Like the measurement unit 40, the environmental measurement unit 50 may be included in the same device as the stimulation unit 10, and may measure information through a device worn on the ear. In addition, the stimulation unit 10 may be included in an external device separate from the installed stimulation device, and may be manufactured in the form of a wearable device to be worn on various parts of the human body, or may be connected to a wearable device to measure information about the surrounding environment. You can.

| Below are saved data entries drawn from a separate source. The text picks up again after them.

(* ===== verification/Payloads.v ===== *)
(** * The results of the capabilities under the sweep

    What the redaction components promise about an arbitrary message, for the messages the three
    capabilities build: all their string fields are classified, so the sweep never refuses one for its
    shape; the workload runtime result has no free text; of a log result the sweep masks the lines'
    content and of an events result the events' messages, and nothing else. *)

From S2P Require Import Prelude GoString Wire Declared Builtin Policy Masking Sweep Logs Events Runtime.
From stdpp Require Import options.

(** ** Fields *)

Definition declared_fields (descriptor : string) (fields : list (string * pval)) : bool :=
  forallb (λ '(name, v), well_declared_field descriptor name v) fields.

Lemma well_declared_eq d fields : well_declared (PMsg d fields) = declared_fields d fields.
Proof. done. Qed.

Lemma declared_app d l k : declared_fields d (l ++ k) = declared_fields d l && declared_fields d k.
Proof. apply forallb_app. Qed.

Lemma declared_scalar d n z : declared_fields d (scalar_field n z) = true.
Proof. unfold scalar_field. by case_match. Qed.
Lemma declared_bool d n b : declared_fields d (bool_field n b) = true.
Proof. by destruct b. Qed.
Lemma declared_time d n t : declared_fields d (time_field n t) = true.
Proof. by destruct t. Qed.
Lemma declared_duration d n t : declared_fields d (duration_field n t) = true.
Proof. done. Qed.
Lemma declared_string d n s c : classify d n = Some c → declared_fields d (string_field n s) = true.
Proof. intros Hc. unfold string_field. case_match; [done|]. simpl. by rewrite Hc. Qed.
Lemma declared_strings d n l c : classify d n = Some c → declared_fields d (strings_field n l) = true.
Proof. intros Hc. unfold strings_field. destruct l; [done|]. simpl. by rewrite Hc. Qed.
Lemma declared_message d n m :
  (∀ x, m = Some x → well_declared x = true) → declared_fields d (message_field n m) = true.
Proof. intros Hm. destruct m as [x|]; [|done]. simpl. by rewrite Hm. Qed.
Lemma declared_messages d n l :
  (∀ x, x ∈ l → well_declared x = true) → declared_fields d (messages_field n l) = true.
Proof.
  intros Hm. assert (forallb well_declared l = true) as Hl.
  { apply forallb_forall. intros x Hx. apply Hm. by apply list_elem_of_In. }
  unfold messages_field. destruct l; [done|]. simpl in *. by rewrite Hl.
Qed.

#[export] Hint Resolve declared_scalar declared_bool declared_time declared_duration : relay.

(** Splits a message into its fields and closes those without a message inside. *)
Ltac declared_fields :=
  rewrite ?well_declared_eq, ?declared_app;
  repeat match goal with |- (_ && _)%bool = true => apply andb_true_iff; split end;
  auto with relay;
  try (eapply declared_string; reflexivity); try (eapply declared_strings; reflexivity).

Lemma line_declared l : well_declared (Logs.reflect_line l) = true.
Proof. unfold Logs.reflect_line. declared_fields. Qed.

Lemma event_declared e : well_declared (Events.reflect_event e) = true.
Proof.
  unfold Events.reflect_event. declared_fields. apply declared_message. intros x [= <-].
  unfold Events.reflect_involved. declared_fields.
Qed.

Lemma termination_declared t : well_declared (Runtime.reflect_termination t) = true.
Proof. unfold Runtime.reflect_termination. declared_fields. Qed.

Lemma termination_opt_declared d n t :
  declared_fields d (message_field n (Runtime.reflect_termination <$> t)) = true.
Proof. apply declared_message. intros x (? & _ & ->)%fmap_Some. apply termination_declared. Qed.

Lemma container_declared c : well_declared (Runtime.reflect_container c) = true.
Proof.
  unfold Runtime.reflect_container. declared_fields; [|apply termination_opt_declared].
  apply declared_message. intros x [= <-]. unfold Runtime.reflect_state. declared_fields.
  apply termination_opt_declared.
Qed.

Lemma pod_declared p : well_declared (Runtime.reflect_pod p) = true.
Proof.
  unfold Runtime.reflect_pod. declared_fields. apply declared_messages.
  intros x (c & -> & _)%list_elem_of_fmap. apply container_declared.
Qed.

Lemma workload_declared w : well_declared (Runtime.reflect_workload w) = true.
Proof.
  unfold Runtime.reflect_workload. declared_fields. apply declared_messages.
  intros x (c & -> & _)%list_elem_of_fmap. unfold Runtime.reflect_resources. declared_fields.
Qed.

Lemma payload_declared n d fields :
  declared_fields d fields = true →
  well_declared (PMsg (v1 "CapabilityResult") [(n, VMessage (PMsg d fields))]) = true.
Proof. intros Hf. simpl. unfold declared_fields in Hf. by rewrite Hf. Qed.

(** no result of a compiled capability is refused for its shape: every string field any of the three
    results can carry, with any contents, was classified. *)
Theorem payloads_declared r1 r2 r3 :
  well_declared (Runtime.payload r1) = true
  ∧ well_declared (Events.payload r2) = true
  ∧ well_declared (Logs.payload r3) = true.
Proof.
  split_and!; apply payload_declared.
  - declared_fields.
    + apply declared_message. intros x (w & _ & ->)%fmap_Some. apply workload_declared.
    + apply declared_messages. intros x (p & -> & _)%list_elem_of_fmap. apply pod_declared.
  - declared_fields. apply declared_messages. intros x (e & -> & _)%list_elem_of_fmap.
    apply event_declared.
  - declared_fields. apply declared_messages. intros x (l & -> & _)%list_elem_of_fmap.
    apply line_declared.
Qed.

(** ** What the sweep changes *)

Section swept.
Context (p : Policy).

Definition swept_fields (path descriptor : string) (fields : list (string * pval)) :=
  (λ '(name, v), (name, swept_field p descriptor name (dotted path name) v)) <$> fields.

Lemma swept_eq path d fields : swept p path (PMsg d fields) = PMsg d (swept_fields path d fields).
Proof. done. Qed.

Lemma swept_fields_app path d l k :
  swept_fields path d (l ++ k) = swept_fields path d l ++ swept_fields path d k.
Proof. apply fmap_app. Qed.

Lemma swept_scalar path d n z : swept_fields path d (scalar_field n z) = scalar_field n z.
Proof. unfold scalar_field. by case_match. Qed.
Lemma swept_bool path d n b : swept_fields path d (bool_field n b) = bool_field n b.
Proof. by destruct b. Qed.
Lemma swept_time path d n t : swept_fields path d (time_field n t) = time_field n t.
Proof. by destruct t. Qed.
Lemma swept_duration path d n t : swept_fields path d (duration_field n t) = duration_field n t.
Proof. done. Qed.
Lemma swept_messages path d n l :
  swept_fields path d (messages_field n l) = messages_field n (swept p (dotted path n) <$> l).
Proof. by destruct l. Qed.

Lemma mask_nonempty_text value : value ≠ "" → (mask (p_rules p) value).1.1 ≠ "".
Proof.
  intros Hv. destruct (decide (claims (p_rules p) value = [])) as [He|He].
  - by rewrite mask_empty by (by right).
  - rewrite mask_nonempty by done. simpl. pose proof (merge_nonempty _ He) as Hm.
    destruct (merge _) as [|r m]; [done|]. simpl. intros Hn%(f_equal slen).
    rewrite !slen_app in Hn. unfold marker in Hn. rewrite !slen_app in Hn. simpl in Hn. lia.
Qed.

Lemma swept_content path d n s :
  classify d n = Some FreeText → dotted path n ∉ p_alwaysMasked p →
  swept_fields path d (string_field n s) = string_field n (mask (p_rules p) s).1.1.
Proof.
  intros Hc Hp. unfold string_field. destruct (String.eqb_spec s "") as [->|Hs]; [done|].
  rewrite (proj2 (String.eqb_neq _ _)) by (by apply mask_nonempty_text).
  unfold swept_fields. csimpl. unfold swept_string, reads, text. rewrite Hc.
  rewrite (bool_decide_true (FreeText = FreeText)) by done. simpl.
  by rewrite bool_decide_false by done.
Qed.
End swept.

Definition content_path : string := "kubernetes_container_logs_v1.lines.content".

(** The result with every line's content masked. *)
Definition mask_line (p : Policy) (l : Logs.LogLine) : Logs.LogLine :=
  {| Logs.At := Logs.At l; Logs.Content := (mask (p_rules p) (Logs.Content l)).1.1 |}.

Definition mask_lines (p : Policy) (r : Logs.LogsResult) : Logs.LogsResult :=
  {| Logs.lg_Outcome := Logs.lg_Outcome r; Logs.lg_Lines := mask_line p <$> Logs.lg_Lines r;
     Logs.lg_ReturnedLineCount := Logs.lg_ReturnedLineCount r;
     Logs.lg_ReturnedByteCount := Logs.lg_ReturnedByteCount r;
     Logs.lg_Complete := Logs.lg_Complete r;
     Logs.lg_TruncatedByLineBound := Logs.lg_TruncatedByLineBound r;
     Logs.lg_TruncatedByByteBound := Logs.lg_TruncatedByByteBound r;
     Logs.lg_WithheldByteCount := Logs.lg_WithheldByteCount r;
     Logs.lg_ReadAt := Logs.lg_ReadAt r;
     Logs.lg_AppliedMaxLines := Logs.lg_AppliedMaxLines r;
     Logs.lg_AppliedMaxBytes := Logs.lg_AppliedMaxBytes r |}.

(** what the sweep does to a log result: the content of every line becomes the masked text of what the
    container wrote, line by line, and no other part of the result changes: outcome, times, counts and
    completeness are as the read reported them. *)
Theorem logs_swept p r :
  content_path ∉ p_alwaysMasked p →
  swept p "" (Logs.payload r) = Logs.payload (mask_lines p r).
Proof.
  intros Hp. unfold Logs.payload, Logs.reflect.
  change (swept p "" (PMsg (v1 "CapabilityResult") [("kubernetes_container_logs_v1", VMessage ?m)]))
    with (PMsg (v1 "CapabilityResult") [("kubernetes_container_logs_v1",
           VMessage (swept p "kubernetes_container_logs_v1" m))]).
  rewrite swept_eq, !swept_fields_app.
  rewrite !swept_scalar, !swept_bool, !swept_time, swept_messages.
  change (dotted "kubernetes_container_logs_v1" "lines") with "kubernetes_container_logs_v1.lines".
  assert (swept p "kubernetes_container_logs_v1.lines" <$> (Logs.reflect_line <$> Logs.lg_Lines r)
    = Logs.reflect_line <$> (mask_line p <$> Logs.lg_Lines r)) as ->; [|done].
  rewrite <-!list_fmap_compose. apply list_fmap_ext. intros _ l _.
  unfold compose, Logs.reflect_line. rewrite swept_eq, swept_fields_app, swept_time.
  by rewrite swept_content.
Qed.

Lemma logs_swept_witness :
  swept Default "" (Logs.payload (Logs.basis Logs.sample_options (Logs.sample_args "p") Logs.SUCCESS))
  = Logs.payload (mask_lines Default
      (Logs.basis Logs.sample_options (Logs.sample_args "p") Logs.SUCCESS)).
Proof. apply logs_swept. apply not_elem_of_empty. Defined.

The environmental measurement unit 50 may be composed of a plurality of measuring devices separated from each other, and the multiple measuring devices may be installed in one device or may be installed separately in a plurality of different devices.
Figures 2 and 3 are schematic diagrams showing how a stimulation system using vagus nerve stimulation according to an embodiment of the present invention operates.
Figure 2 shows a case of configuring a stimulation protocol at the beginning of use of the stimulation system, and Figure 3 shows the stimulation protocol being changed to suit the user during the process of using the stimulation system.
In the process of using the stimulation system using vagus nerve stimulation of this embodiment, the user's unique information is input. Although the user's unique information can be entered each time it is used, it is desirable to create a personal account, store the user's unique information for each personal account, and configure the user's unique information to be used without separate input. The user's unique information may include age, gender, weight, disease history, drug use history, and life log. Although it is general information that is less directly related to the disease being stimulated, a stimulation protocol is configured at the beginning of use. It is reflected in the process. For example, one may be selected from a plurality of diagnostic stimulations based on age, gender, and weight, and in the process of configuring the stimulation protocol such as stimulation intensity, stimulation time, composition of stimulation sequence, number of repetitions of the session, etc. It can reflect age, gender, and weight. Additionally, the user's unique information is also reflected when changing the stimulation protocol to suit the user during the stimulation process.
The user's unique information may include information about the user's general intensity, frequency, and condition of the stimulus target disease. Based on information about the disease entered by the user, a basic stimulation protocol can be configured or stimulation for diagnosis can be configured or selected.
The stimulation system using vagus nerve stimulation of this embodiment configures a stimulation protocol by reflecting the status information input by the user and the user's biometric information measured by the measurement unit in the process of applying stimulation for diagnosis to the user. Stimuli for diagnosis may be configured in the same way as stimuli for symptom relief, but may also be specially configured to accurately diagnose the condition of the disease rather than for the purpose of symptom relief. Stimuli for diagnosis can be configured in various ways depending on the disease targeted for stimulation. In the case of diseases such as hearing loss or tinnitus, not only electrical stimulation but also acoustic stimulation is added together or alone to measure the user's condition information and input. Through the user's biometric information, the pattern of hearing loss or the frequency of hearing loss can be derived more accurately, and the sound range in which tinnitus occurs can also be derived.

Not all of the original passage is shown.